_Exercise brief:_
Show every line of the data where the word "calls" can be found.
»»
(** * PointCloud-to-Mesh-Convertor: the geometric core, embedded and verified

    The repository drives Open3D and numpy from a handful of Python
    functions (src/point_cloud_processor/utils.py, src/creator.py,
    src/pyramid_pc.py).  Each of these functions is translated below into a
    Rocq definition of the same name.

    Conventions of the embedding
    - a Python float (IEEE double) is idealised as a real number of [R]:
      the arithmetic is exact, and where numpy divides by zero (nan) the
      model says so explicitly instead of relying on [x / 0] in [R].
      Exact arithmetic and binary64 agree up to rounding only where
      nothing overflows, underflows or cancels; the statements about
      the arithmetic therefore carry the range of inputs as a hypothesis
      ([Preprocessor.well_conditioned], [Reconstruction.in_range]), and
      module [Binary64] repeats the same steps on primitive floats to
      show what the code computes outside that range;
    - a numpy array of points is a [list vec3]; an Open3D [PointCloud]
      or [TriangleMesh] is a record; a cloud that is mutated through a
      Python reference lives in a [heap] and is named by a [ref];
    - a Python exception is a value of [exn]; code that can raise returns
      a [result];
    - calls into Open3D whose algorithm is not part of the repository
      (plane fitting, Poisson solve, ball pivoting, PCD parsing) are
      [Variable]s of the section that uses them. *)

From Stdlib Require Import Reals Lra Lia List String Ascii ZArith Bool.
From Stdlib Require Floats.
From stdpp Require Import base list gmap strings.
Import ListNotations.

Open Scope R_scope.

(** ** Points, vectors and Python results *)

Definition vec3 : Type := R * R * R.

Definition vx (p : vec3) : R := fst (fst p).
Definition vy (p : vec3) : R := snd (fst p).
Definition vz (p : vec3) : R := snd p.

Definition vzero : vec3 := (0, 0, 0).
Definition vadd (p q : vec3) : vec3 := (vx p + vx q, vy p + vy q, vz p + vz q).
Definition vsub (p q : vec3) : vec3 := (vx p - vx q, vy p - vy q, vz p - vz q).
Definition vscale (s : R) (p : vec3) : vec3 := (s * vx p, s * vy p, s * vz p).
Definition vdiv (p : vec3) (s : R) : vec3 := (vx p / s, vy p / s, vz p / s).

(** [np.linalg.norm] of one row. *)
Definition vnorm (p : vec3) : R := sqrt (vx p * vx p + vy p * vy p + vz p * vz p).

(** Python exceptions: the classes that occur in the source or are raised
    by the library calls it makes, with their message. *)
Inductive exn : Type :=
| FileNotFoundError (msg : string)
| ValueError (msg : string)
| RuntimeError (msg : string)
| OtherError (class msg : string).  (* any other exception class, by name *)

Inductive result (A : Type) : Type :=
| Return (a : A)
| Raise (e : exn).
Arguments Return {A} a.
Arguments Raise {A} e.

#[global] Instance result_ret : MRet result := fun A a => Return a.
#[global] Instance result_bind : MBind result := fun A B k m =>
  match m with
  | Return a => k a
  | Raise e => Raise e
  end.

(** An Open3D [PointCloud]: the point array and the parallel normal array
    ([normals = []] when normals were never estimated). *)
Record cloud : Type := mkCloud { points : list vec3; normals : list vec3 }.

(** [PointCloud.has_points] and [PointCloud.has_normals] of Open3D. *)
Definition has_points (c : cloud) : bool := negb (Nat.eqb (length (points c)) 0).
Definition has_normals (c : cloud) : bool :=
  has_points c && Nat.eqb (length (normals c)) (length (points c)).

(** An Open3D [TriangleMesh]. *)
Record mesh : Type := mkMesh {
  vertices : list vec3;
  triangles : list (nat * nat * nat);
  vertex_normals : list vec3
}.

(** [TriangleMesh.has_triangles] of Open3D: vertices and triangles, both
    non-empty. *)
Definition has_triangles (m : mesh) : bool :=
  negb (Nat.eqb (length (vertices m)) 0) && negb (Nat.eqb (length (triangles m)) 0).
(** X1.  When the integrator returns one flat state of [batch_sz * d]
    entries per query time, member [i] of the result of [odeint_batch] at
    time index [k] is the [i]-th block of [d] entries of the [k]-th flat
    state. *)
Theorem odeint_batch_unflatten f (x0 : list (list A)) (t : list A) args
    raw (b d : nat) :
  0 < b →
  length x0 = b →
  Forall (λ r, length r = d) x0 →
  build_odeint (dx_dt_batch f) (concat x0) t args = Ok raw →
  length raw = length t →
  Forall (λ row, length row = b * d) raw →
  ∃ out, outcome (build_odeint_batch f x0 t args) = Ok out ∧
    length out = b ∧
    ∀ i k row, i < b → raw !! k = Some row →
      ∃ traj, out !! i = Some traj ∧ traj !! k = Some (block d i row).
Proof.
  intros Hpos Hb Hd Hraw Hlen Hrows. eexists. split.
  { by eapply odeint_batch_blocks. }
  split; [by rewrite length_fmap, length_seq|].
  intros i k row Hi Hk. exists (block d i <$> raw). split.
  - by rewrite list_lookup_fmap, lookup_seq_lt.
  - by rewrite list_lookup_fmap, Hk.
Qed.
End BatchIntegrator.

(** ** More on the vectorized derivative *)

Section VectorizedDerivativeMore.
Context {A : Type}.
Implicit Types (f : list A → A → list A → result (list A)).
Implicit Types (X : list (list A)) (args : list (list A)).

Lemma forallb_Exists_false {Y : Type} (p : Y → bool) (l : list Y) :
  Exists (λ y, p y = false) l → forallb p l = false.
Proof.
  induction 1 as [y l Hy|y l _ IH]; simpl.
  - by rewrite Hy.
  - rewrite IH. apply andb_false_r.
Qed.
(** X15.  A request body that is not a JSON object changes nothing: a
    create with such a body never answers 201 and leaves the table as it
    was, and so does an update on a table whose ids ascend, whatever it
    answers. *)
Theorem non_object_body_changes_nothing :
  forall db now id data,
    (forall kv, data <> PDict kv) ->
    status_of (fst (create_book db now data)) <> 201 /\
    snd (create_book db now data) = db /\
    (ids_ascending db -> snd (update_book db id data) = db).
Proof.
  intros db now id data Hnd.
  assert (Hc : forall body, fst (create_book db now data) <> Response 201 body).
  { intros body Hb.
    destruct (create_book db now data) as [out db'] eqn:E.
    cbn [fst] in Hb. subst out.
    destruct (create_book_success_inv _ _ _ _ _ E) as (kv & _ & _ & Hd & _).
    apply (Hnd kv). exact Hd. }
  split; [ | split ].
  - destruct (fst (create_book db now data)) as [ st body | e ] eqn:F;
      [ | discriminate ].
    cbn [status_of]. intros ->. apply (Hc body). reflexivity.
  - destruct (create_book_unchanged db now data) as [ [body Hb] | Hsame ];
      [ exfalso; apply (Hc body); exact Hb | exact Hsame ].
  - intros Hids.
    destruct (query_get db id) as [ book | ] eqn:Hget.
    + destruct (update_book_cases db id data book Hget)
        as [ [Hdb _] | (b1 & b2 & b3 & b4 & E1 & E2 & E3 & E4 & Hup) ];
        [ exact Hdb | ].
      rewrite Hup. cbn [snd].
      apply (assign_not_dict _ _ _ _ _ Hnd) in E1. subst b1.
      apply (assign_not_dict _ _ _ _ _ Hnd) in E2. subst b2.
      apply (assign_not_dict _ _ _ _ _ Hnd) in E3. subst b3.
      apply (assign_not_dict _ _ _ _ _ Hnd) in E4. subst b4.
      apply replace_row_same; [ exact Hids | ].
      apply (query_get_In db id). exact Hget.
    + unfold update_book. rewrite Hget. reflexivity.
Qed.

Lemma non_object_body_changes_nothing_witness :
  let db := seeded (mkDatetime 2024 1 1 0 0 0 0) in
  let data := PList [PStr "author"; PInt 7] in
  status_of (fst (create_book db (mkDatetime 2024 5 6 7 8 9 0) data)) <> 201 /\
  snd (create_book db (mkDatetime 2024 5 6 7 8 9 0) data) = db /\
  snd (update_book db 1 data) = db.
Proof.
  intros db data.
  destruct (non_object_body_changes_nothing db
              (mkDatetime 2024 5 6 7 8 9 0) 1 data) as (H1 & H2 & H3).
  - intros kv. discriminate.
  - split; [ exact H1 | ]. split; [ exact H2 | ].
    apply H3. split; repeat (constructor; try (cbn; lia)).
Defined.
(** In a sector between the directions [a0] and [a1], which are the hues
    of the two ends of its edge up to whole turns, the solver's quotient is
    a point of the edge and the colour there has the hue asked for. *)
Lemma solve_sector (i j k : nat) (h a0 a1 : R) :
  In (i, j, k) sector_indices ->
  let e0 := edge_triple i j k 0 in
  let e1 := edge_triple i j k 1 in
  let th0 := hue_of_rgb (nth 0 e0 0) (nth 1 e0 0) (nth 2 e0 0) in
  let th1 := hue_of_rgb (nth 0 e1 0) (nth 1 e1 0) (nth 2 e1 0) in
  (th0 = a0 \/ th0 = a0 + 2 * PI \/ th0 + 2 * PI = a0) ->
  (th1 = a1 \/ th1 = a1 + 2 * PI \/ th1 + 2 * PI = a1) ->
  (a0 <= h < a1 \/ a1 <= h < a0) -> Rabs (a1 - a0) < PI / 2 ->
  0 <= h < 2 * PI ->
  solver_q h i <> 0 /\
  let q := - solver_q h k / solver_q h i in
  0 <= q <= 1 /\
  let e := edge_triple i j k q in
  hue_of_rgb (nth 0 e 0) (nth 1 e 0) (nth 2 e 0) = h.
Proof.
  intros Hin e0 e1 th0 th1 H0 H1 Hr Hw Hh.
  pose proof PI_RGT_0 as Hpi.
  destruct (edge_point_ok i j k 0 Hin ltac:(lra)) as (p1 & p2 & p3 & p4).
  destruct (edge_point_ok i j k 1 Hin ltac:(lra)) as (p5 & p6 & p7 & p8).
  pose proof (edge_chroma_nonzero i j k 0 Hin ltac:(lra)) as c0.
  pose proof (edge_chroma_nonzero i j k 1 Hin ltac:(lra)) as c1.
  cbv zeta in p1, p2, p3, p4, p5, p6, p7, p8, c0, c1.
  fold e0 in p1, p2, p3, p4, c0. fold e1 in p5, p6, p7, p8, c1.
  destruct (chroma_polar _ _ _ h p1 p2 p3 p4 c0) as (k0 & Hk0 & X0 & D0).
  destruct (chroma_polar _ _ _ h p5 p6 p7 p8 c1) as (k1 & Hk1 & X1 & D1).
  fold th0 in X0, D0. fold th1 in X1, D1.
  assert (S0 : sin (h - th0) = sin (h - a0) /\ cos (h - th0) = cos (h - a0)).
  { destruct H0 as [E | [E | E]].
    - now rewrite E.
    - rewrite E. replace (h - a0) with (h - (a0 + 2 * PI) + 2 * PI) by ring.
      destruct (cos_sin_shift (h - (a0 + 2 * PI))) as ([Hc Hs] & _).
      now rewrite Hc, Hs.
    - rewrite <- E.
      replace (h - th0) with (h - (th0 + 2 * PI) + 2 * PI) by ring.
      destruct (cos_sin_shift (h - (th0 + 2 * PI))) as ([Hc Hs] & _).
      now rewrite Hc, Hs. }
  assert (S1 : sin (h - th1) = sin (h - a1) /\ cos (h - th1) = cos (h - a1)).
  { destruct H1 as [E | [E | E]].
    - now rewrite E.
    - rewrite E. replace (h - a1) with (h - (a1 + 2 * PI) + 2 * PI) by ring.
      destruct (cos_sin_shift (h - (a1 + 2 * PI))) as ([Hc Hs] & _).
      now rewrite Hc, Hs.
    - rewrite <- E.
      replace (h - th1) with (h - (th1 + 2 * PI) + 2 * PI) by ring.
      destruct (cos_sin_shift (h - (th1 + 2 * PI))) as ([Hc Hs] & _).
      now rewrite Hc, Hs. }
  destruct S0 as [Ss0 Sc0]. destruct S1 as [Ss1 Sc1].
  rewrite Ss0 in X0. rewrite Sc0 in D0. rewrite Ss1 in X1. rewrite Sc1 in D1.
  assert (Hw' : - (PI / 2) < a1 - a0 < PI / 2).
  { unfold Rabs in Hw. destruct (Rcase_abs (a1 - a0)); lra. }
  assert (HD0 : 0 < cos (h - a0)) by (apply cos_gt_0; destruct Hr; lra).
  assert (HD1 : 0 < cos (h - a1)) by (apply cos_gt_0; destruct Hr; lra).
  assert (Hside : (0 <= sin (h - a0) /\ sin (h - a1) < 0) \/
                  (sin (h - a0) < 0 /\ 0 <= sin (h - a1))).
  { destruct Hr as [Hr | Hr]; [left | right]; split.
    - apply sin_ge_0; lra.
    - apply sin_lt_0_var; lra.
    - apply sin_lt_0_var; lra.
    - apply sin_ge_0; lra. }
  destruct (solve_on_edge i j k h Hin) as (Hq & Hq01 & HX & HD).
  - fold e0 e1. rewrite X0, X1.
    destruct Hside as [[a b] | [a b]]; [left | right]; split.
    + apply Rmult_le_pos; lra.
    + assert (0 < k1 * - sin (h - a1)) by (apply Rmult_lt_0_compat; lra). lra.
    + assert (0 < k0 * - sin (h - a0)) by (apply Rmult_lt_0_compat; lra). lra.
    + apply Rmult_le_pos; lra.
  - fold e0. rewrite D0. apply Rmult_lt_0_compat; lra.
  - fold e1. rewrite D1. apply Rmult_lt_0_compat; lra.
  - split; [exact Hq |]. intros q. split; [exact Hq01 |]. intros e.
    destruct (edge_point_ok i j k q Hin Hq01) as (p1' & p2' & p3' & p4').
    apply hue_of_rgb_direction; assumption.
Qed.
(** * JobFit Analyzer: the bulk-ranking pipeline of [app.py]

    A shallow embedding of [extract_text_from_pdf], [get_gemini_response]
    and [process_bulk_resumes], together with the parts of the Python
    runtime they rely on ([str.find], [str.rfind], slicing, [str.strip],
    [json.loads]), followed by the properties of the ranking-response
    normalizer.

    Conventions.  A Python [str] is held as the string of its UTF-8 bytes;
    the only characters the code searches for are the ASCII braces, so
    byte indices and code-point indices select the same substrings.  A
    Python [dict] is an association list in insertion order with distinct
    keys.  Statements that may raise live in the monad [M], which also
    records the Streamlit notices ([st.error], [st.warning]) they emit. *)

From Stdlib Require Import String Ascii List ZArith Lia Bool.
From Stdlib Require Import DecimalString.
From Stdlib Require DecimalFacts DecimalPos DecimalZ.
Import ListNotations.

Local Open Scope string_scope.
Local Open Scope list_scope.

(** ** Python values, exceptions and effects *)

Module Py.

(** The values [json.loads] can produce.  A float is kept as the lexeme it
    was read from: the pipeline never computes with it. *)
#[warnings="-register-all"]
Inductive value : Type :=
| VNone
| VBool (b : bool)
| VInt (z : Z)
| VFloat (lexeme : string)
| VStr (s : string)
| VList (l : list value)
| VDict (d : list (string * value)).

(** [json.JSONDecodeError(msg, doc, pos)] and every other subclass of
    [Exception] (RecursionError, ValueError, ...), kept with its message. *)
Inductive exn : Type :=
| JSONDecodeError (msg : string) (doc : string) (pos : nat)
| Exception (msg : string).

Definition is_JSONDecodeError (e : exn) : bool :=
  match e with JSONDecodeError _ _ _ => true | Exception _ => false end.

(** [except Exception] catches both. *)
Definition is_Exception (e : exn) : bool := true.

Inductive notice : Type :=
| st_error (msg : string)
| st_warning (msg : string).

Inductive outcome (A : Type) : Type :=
| Return (a : A)
| Raise (e : exn).
Arguments Return {A} a.
Arguments Raise {A} e.

(** A statement: the notices it emitted, and how it ended. *)
Definition M (A : Type) : Type := (list notice * outcome A)%type.

Definition ret {A} (a : A) : M A := ([], Return a).
Definition emit (n : notice) : M unit := ([n], Return tt).
Definition lift {A} (o : outcome A) : M A := ([], o).

Definition bind {A B} (m : M A) (k : A -> M B) : M B :=
  match m with
  | (log, Return a) => let '(log', r) := k a in (log ++ log', r)
  | (log, Raise e) => (log, Raise e)
  end.

(** [try: m except <class> as e: h e] *)
Definition try_except {A} (m : M A) (class : exn -> bool) (h : exn -> M A) : M A :=
  match m with
  | (log, Return a) => (log, Return a)
  | (log, Raise e) =>
      if class e then let '(log', r) := h e in (log ++ log', r)
      else (log, Raise e)
  end.

Definition notices {A} (m : M A) : list notice := fst m.
Definition result {A} (m : M A) : outcome A := snd m.

Module Notations.
Notation "x <- m ;; k" := (bind m (fun x => k))
  (at level 61, m at next level, right associativity).
Notation "m ;; k" := (bind m (fun _ => k))
  (at level 61, right associativity).
End Notations.

(** *** Strings *)

Definition nl : string := String (ascii_of_nat 10) EmptyString.
Definition len (s : string) : Z := Z.of_nat (String.length s).

(** [s.find(c)] for a one-character [c]: lowest index, or -1. *)
Fixpoint find_from (c : ascii) (s : string) (i : Z) : Z :=
  match s with
  | EmptyString => (-1)%Z
  | String a s' => if Ascii.eqb a c then i else find_from c s' (i + 1)%Z
  end.
Definition find (s : string) (c : ascii) : Z := find_from c s 0%Z.

(** [s.rfind(c)]: highest index, or -1. *)
Fixpoint rfind_from (c : ascii) (s : string) (i last : Z) : Z :=
  match s with
  | EmptyString => last
  | String a s' => rfind_from c s' (i + 1)%Z (if Ascii.eqb a c then i else last)
  end.
Definition rfind (s : string) (c : ascii) : Z := rfind_from c s 0%Z (-1)%Z.

(** Slice bounds as CPython adjusts them: a negative index counts from the
    end, and both are clamped to [0, len]. *)
Definition adjust_index (n i : Z) : Z :=
  if (i <? 0)%Z then Z.max (i + n) 0 else Z.min i n.

(** [s[i:j]] *)
Definition slice (s : string) (i j : Z) : string :=
  let i' := adjust_index (len s) i in
  let j' := adjust_index (len s) j in
  substring (Z.to_nat i') (Z.to_nat (j' - i')) s.

(** [sep.join(parts)] *)
Fixpoint join (sep : string) (parts : list string) : string :=
  match parts with
  | [] => EmptyString
  | [p] => p
  | p :: rest => p ++ sep ++ join sep rest
  end.

Fixpoint rev_string (s acc : string) : string :=
  match s with
  | EmptyString => acc
  | String a s' => rev_string s' (String a acc)
  end.

Definition byte (n : nat) : ascii := ascii_of_nat n.

(** The code points for which [str.isspace] holds, as UTF-8 byte
    sequences: U+0009..U+000D, U+001C..U+0020, U+0085, U+00A0, U+1680,
    U+2000..U+200A, U+2028, U+2029, U+202F, U+205F, U+3000. *)
Definition ascii_space (a : ascii) : bool :=
  let n := nat_of_ascii a in
  (((9 <=? n) && (n <=? 13)) || ((28 <=? n) && (n <=? 32)))%nat.

Definition space3 (b1 b2 b3 : nat) : bool :=
  match b1, b2 with
  | 225, 154 => (b3 =? 128)%nat
  | 226, 128 =>
      (((128 <=? b3) && (b3 <=? 138)) || (b3 =? 168) || (b3 =? 169) || (b3 =? 175))%nat
  | 226, 129 => (b3 =? 159)%nat
  | 227, 128 => (b3 =? 128)%nat
  | _, _ => false
  end.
««
_Solved exercise:_
    - calls into Open3D whose algorithm is not part of the repository
    by the library calls it makes, with their message. *)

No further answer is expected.